Heart of a Southern Woman

A snapshot of life one blog post at a time.

PTSD? Waiting for Hurricane Arthur to Hit Us, Brings up Memories of Family Tragedy of 1989 and Hurricane Hugo-52 Ancestors in 52 Weeks #27



Tonight, July 3, 2014, while part of my family is on a beach on the North Carolina coast with Hurricane Arthur approaching, I am sitting here praying for their safety as I recall the tragic aftermath  of Hurricane Hugo for our own family.  The Category 5 hurricane Hugo hit Sept 21-22 during the night. The huge storm surge lifted 3 to 4 blocks of houses right off their foundations, squashed them together like a stack of pancakes, and shoved them all back from the ocean about a quarter to a half mile! I had never seen anything like it, until I went down three  months after the storm and saw the destruction with my own eyes! You see, my husband’s family lived there, just  a few blocks off the beach in Garden City, SC., just south of Myrtle Beach, and just north of Charleston.

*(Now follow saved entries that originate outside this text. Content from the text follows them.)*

(** C5, as the code has it.  A status response whose status is
    'completed' or 'error' sets no timer; every other response body
    that is not null or undefined, whatever else it holds (a
    [lesson_id] that is null, no [status] at all), sets exactly one
    timer, for [pollStatus] in 2000 ms; a rejected request sets none;
    and a body that is null or undefined sets none either, because
    reading its [status] throws into the same [catch], which stops the
    loading and stores the message.  For a page with a job id the
    polling has ended after [fuel] further timers exactly when one of
    the first [fuel + 1] calls returned a terminal status, was rejected
    or resolved with null or undefined; the calls issued are those up
    to and including the first such call, and as long as there is none
    one timer stays armed. *)
Theorem polling_stops_at_terminal (REACT_APP_API_URL : option string)
  (network : nat -> Request -> Outcome)
  (TypeError_message : JsValue -> string -> string) (jobId : string) :
  (forall status st,
      terminal_status status = true ->
      snd (pollStatus_then TypeError_message (Resolved status) st) = []) /\
  (forall status st,
      nullish status = false ->
      terminal_status status = false ->
      snd (pollStatus_then TypeError_message (Resolved status) st)
      = [PollStatusIn 2000]) /\
  (forall m st,
      snd (pollStatus_then TypeError_message (Rejected m) st) = []) /\
  (forall status st,
      nullish status = true ->
      pollStatus_then TypeError_message (Resolved status) st
      = (mkState status false (Some (TypeError_message status "status")),
         [])) /\
  (jobId <> "" ->
   forall fuel w,
     let ends k :=
       ends_polling
         (status_at REACT_APP_API_URL network jobId
            (List.length (sent w) + k)) in
     let r :=
       poll REACT_APP_API_URL network TypeError_message fuel jobId w in
     ((exists k, (k <= fuel)%nat /\ ends k = true) <-> timers_of r = []) /\
     (forall k,
         (k <= fuel)%nat -> ends k = true ->
         (forall j, (j < k)%nat -> ends j = false) ->
         requests_of r = (List.length (sent w) + k + 1)%nat) /\
     ((forall k, (k <= fuel)%nat -> ends k = false) ->
      timers_of r = [PollStatusIn 2000] /\
      requests_of r = (List.length (sent w) + fuel + 1)%nat)).
Proof.
  split; [| split; [| split; [| split]]].
  - intros status st H. rewrite terminal_stops by assumption. reflexivity.
  - intros status st Hn H.
    rewrite non_terminal_polls_again by assumption. reflexivity.
  - reflexivity.
  - intros status st Hn. apply nullish_stops. exact Hn.
  - intros Hne fuel w. cbv zeta.
    rewrite poll_as_fire by assumption.
    destruct (fire_spec REACT_APP_API_URL network TypeError_message jobId
                (S fuel) (PollStatusIn 0) initial w) as [Hstop Hgo].
    split; [| split].
    + split.
      * intros [k [Hk Hend]].
        destruct (first_true
                    (fun j => ends_polling
                                (status_at REACT_APP_API_URL network jobId
                                   (List.length (sent w) + j)))
                    k Hend) as [k0 [Hle [Hend0 Hbefore]]].
        apply (Hstop k0 ltac:(lia) Hend0 Hbefore).
      * intros Hnil.
        destruct (some_or_none
                    (fun j => ends_polling
                                (status_at REACT_APP_API_URL network jobId
                                   (List.length (sent w) + j)))
                    (S fuel)) as [[j [Hj Hend]] | Hnone].
        -- exists j. split; [lia | exact Hend].
        -- destruct (Hgo Hnone) as [Harmed _].
           rewrite Harmed in Hnil. discriminate.
    + intros k Hk Hend Hbefore.
      apply (Hstop k ltac:(lia) Hend Hbefore).
    + intros Hnone. destruct Hgo as [Ha Hb].
      * intros k Hk. apply Hnone. lia.
      * split; [exact Ha | rewrite Hb; lia].
Qed.

(** C5, as stated, fails: a backend that answers every status query
    with 200 and the body [null] reports no terminal status and rejects
    no request, and the polling ends with the first call. *)
Lemma polling_stops_on_null_body :
  let r := poll None answers_null cannot_read 5 "j1" (mkWorld []) in
  timers_of r = [] /\ requests_of r = 1%nat /\
  forall n,
    terminal_or_rejected (status_at None answers_null "j1" n) = false.
Proof.
  cbv zeta. split; [reflexivity |]. split; [reflexivity |].
  intros n. reflexivity.
Qed.

Lemma polling_stops_at_terminal_witness :
  requests_of (poll None finishes_third cannot_read 5 "j1" (mkWorld []))
  = 3%nat.
Proof.
  pose proof (polling_stops_at_terminal None finishes_third cannot_read "j1")
    as [_ [_ [_ [_ H]]]].
  specialize (H ltac:(discriminate) 5%nat (mkWorld [])).
  cbv zeta in H. destruct H as [_ [H _]].
  apply (H 2%nat).
  - lia.
  - vm_compute. reflexivity.
  - intros j Hj.
    destruct j as [| [| j]]; [vm_compute; reflexivity .. | lia].
Defined.
End StatusPageFacts.

(** ** The LaTeX clean-up of MathRenderer *)

Module MathRendererFacts.
Import JsString RegExp MathRenderer.
Local Open Scope list_scope.
Local Open Scope nat_scope.

(** *** Prefixes and spans *)

Lemma strip_app cs : forall s rest, strip cs s = Some rest -> s = cs ++ rest.
Proof.
  induction cs as [| a cs IH]; intros s rest; simpl.
  - intros H. injection H as ->. reflexivity.
  - destruct s as [| x s]; [discriminate |].
    destruct (N.eqb_spec a x) as [-> | _]; [| discriminate].
    intros H. f_equal. apply IH. exact H.
Qed.

Lemma strip_prefix cs rest : strip cs (cs ++ rest) = Some rest.
Proof.
  induction cs as [| a cs IH]; simpl; [reflexivity |].
  rewrite N.eqb_refl. exact IH.
Qed.

Lemma strip_shorter a b s :
  is_some (strip (a ++ b) s) = true -> is_some (strip a s) = true.
Proof.
  destruct (strip (a ++ b) s) as [rest |] eqn:E; [| discriminate].
  intros _. apply strip_app in E. subst s.
  rewrite <- app_assoc, strip_prefix. reflexivity.
Qed.

Lemma span_app ok s : s = fst (span ok s) ++ snd (span ok s).
Proof.
  induction s as [| x s IH]; simpl; [reflexivity |].
  destruct (ok x); [| reflexivity].
  destruct (span ok s) as [c r]. simpl in *. f_equal. exact IH.
Qed.

Lemma span_all ok s : Forall (fun x => ok x = true) (fst (span ok s)).
Proof.
  induction s as [| x s IH]; simpl; [constructor |].
  destruct (ok x) eqn:E; [| constructor].
  destruct (span ok s) as [c r]. simpl in *. constructor; assumption.
Qed.

Lemma consumed_app (m rest : JsString.t) : consumed (m ++ rest) rest = m.
Proof.
  unfold consumed. rewrite length_app.
  replace (List.length m + List.length rest - List.length rest)
    with (List.length m + 0) by lia.
  rewrite firstn_app_2. simpl. apply app_nil_r.
Qed.

(** *** The two patterns *)

(** With a continuation that wants a [c] next, the greedy run ends
    where the longest run ends: giving characters back never helps. *)
Lemma more_not_longest c s (K : JsString.t -> option Match) :
  (forall x r, x <> c -> K (x :: r) = None) ->
  more_not c s K = K (snd (span (fun x => negb (x =? c)%N) s)).
Proof.
  intros HK. induction s as [| x s IH]; simpl; [reflexivity |].
  destruct (N.eqb_spec x c) as [-> | Hne]; simpl; [reflexivity |].
  rewrite IH. destruct (span _ s) as [c0 r]. simpl.
  rewrite (HK x s Hne). destruct (K r); reflexivity.
Qed.

Lemma close_brace_string : of_string "}" = [close_brace].
Proof. reflexivity. Qed.

(** The regular expression finds what [macro_at] describes. *)
Lemma exec_text_macro s :
  exec text_macro s
  = match macro_at not_close s with
    | Some (c, rest) => Some (rest, [c])
    | None => None
    end.
Proof.
  unfold exec, text_macro, macro_at. cbn [run].
  destruct (strip (of_string "\text{") s) as [body |]; [| reflexivity].
  destruct body as [| x s']; [reflexivity |].
  cbn [span]. unfold not_close at 1.
  destruct (N.eqb_spec x close_brace) as [-> | Hne]; [reflexivity |].
  cbn [negb]. rewrite close_brace_string.
  rewrite more_not_longest.
  - change (fun x0 : N => negb (x0 =? close_brace)%N) with not_close.
    pose proof (span_app not_close s') as Hs.
    destruct (span not_close s') as [c0 r]. simpl in Hs. cbn [snd].
    destruct r as [| y r']; [reflexivity |].
    cbn [strip]. rewrite N.eqb_sym.
    destruct (y =? close_brace)%N; [| reflexivity].
    cbn [app]. do 3 f_equal.
    rewrite Hs. change (x :: c0 ++ y :: r') with ((x :: c0) ++ y :: r').
    apply consumed_app.
  - intros y r Hy. cbn [strip].
    destruct (N.eqb_spec close_brace y) as [E | _]; [| reflexivity].
    congruence.
Qed.

Lemma macro_at_some ok s c rest :
  macro_at ok s = Some (c, rest) ->
  s = of_string "\text{" ++ c ++ of_string "}" ++ rest /\
  c <> [] /\ Forall (fun x => ok x = true) c.
Proof.
  unfold macro_at.
  destruct (strip (of_string "\text{") s) as [body |] eqn:E; [| discriminate].
  apply strip_app in E.
  pose proof (span_app ok body) as Hs. pose proof (span_all ok body) as Ha.
  destruct (span ok body) as [c0 r]. simpl in Hs, Ha.
  destruct c0 as [| x0 c0]; [discriminate |].
  destruct r as [| y r]; [discriminate |].
  destruct (N.eqb_spec y close_brace) as [-> | _]; [| discriminate].
  intros H. injection H as <- <-.
  split; [| split; [discriminate | exact Ha]].
  rewrite E, Hs. reflexivity.
Qed.

Lemma exec_chars w s :
  exec (Chars w) s
  = match strip w s with Some rest => Some (rest, []) | None => None end.
Proof. reflexivity. Qed.

(** *** Global replacement *)

Lemma replace_skip p r (m rest : JsString.t) :
  replace_from p r (List.length m) (m ++ rest) = replace_from p r 0 rest.
Proof.
  induction m as [| x m IH]; simpl; [| exact IH].
  destruct rest; reflexivity.
Qed.

Lemma replace_hit p r (m rest : JsString.t) caps :
  m <> [] ->
  exec p (m ++ rest) = Some (rest, caps) ->
  replace_from p r 0 (m ++ rest) = expand r caps ++ replace_from p r 0 rest.
Proof.
  intros Hm Hex. destruct m as [| x m]; [contradiction |].
  cbn [app replace_from]. cbn [app] in Hex. rewrite Hex.
  replace (List.length (x :: m ++ rest) - List.length rest)
    with (S (List.length m))
    by (change (List.length (x :: m ++ rest))
          with (S (List.length (m ++ rest)));
        rewrite length_app; lia).
  rewrite replace_skip. reflexivity.
Qed.

Lemma replace_miss p r x (s : JsString.t) :
  exec p (x :: s) = None ->
  replace_from p r 0 (x :: s) = x :: replace_from p r 0 s.
Proof. intros Hex. cbn [replace_from]. rewrite Hex. reflexivity. Qed.

Lemma replace_end p r :
  exec p [] = None -> replace_from p r 0 [] = [].
Proof. intros Hex. cbn [replace_from]. rewrite Hex. reflexivity. Qed.

Lemma somewhere_false here x (s : JsString.t) :
  somewhere here (x :: s) = false ->
  here (x :: s) = false /\ somewhere here s = false.
Proof. simpl. intros H. apply orb_false_iff in H. exact H. Qed.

Interview with Charleston Mayor Joe Riley

Joe Riley, the Mayor of Charleston, shared his memories of Hugo along with some lessons that were learned from the storm. He also has some good reminders about being prepared for the next storm! Check out the full interview here.


Hurricane Hugo was a Cape Verde hurricane that became a Category 5 (on the Saffir-Simpson Scale) storm in the Atlantic, then raked the northeast Caribbean as a Category 4 storm before turning northwest between an upper-level high pressure system to the north and upper-level low pressure system to the south. Hugo made landfall just north of Charleston, South Carolina at Sullivan’s Island around midnight September 22, 1989 as a Category 4 storm with estimated maximum sustained winds of 135-140 mph and a minimum central pressure of 934 mb (27.58 inches of Hg). Hugo produced tremendous wind and storm surge damage along the coast and even produced hurricane force wind gusts all the way into western North Carolina. In fact, Hugo produced the highest storm tide heights ever recorded along the U.S. East Coast.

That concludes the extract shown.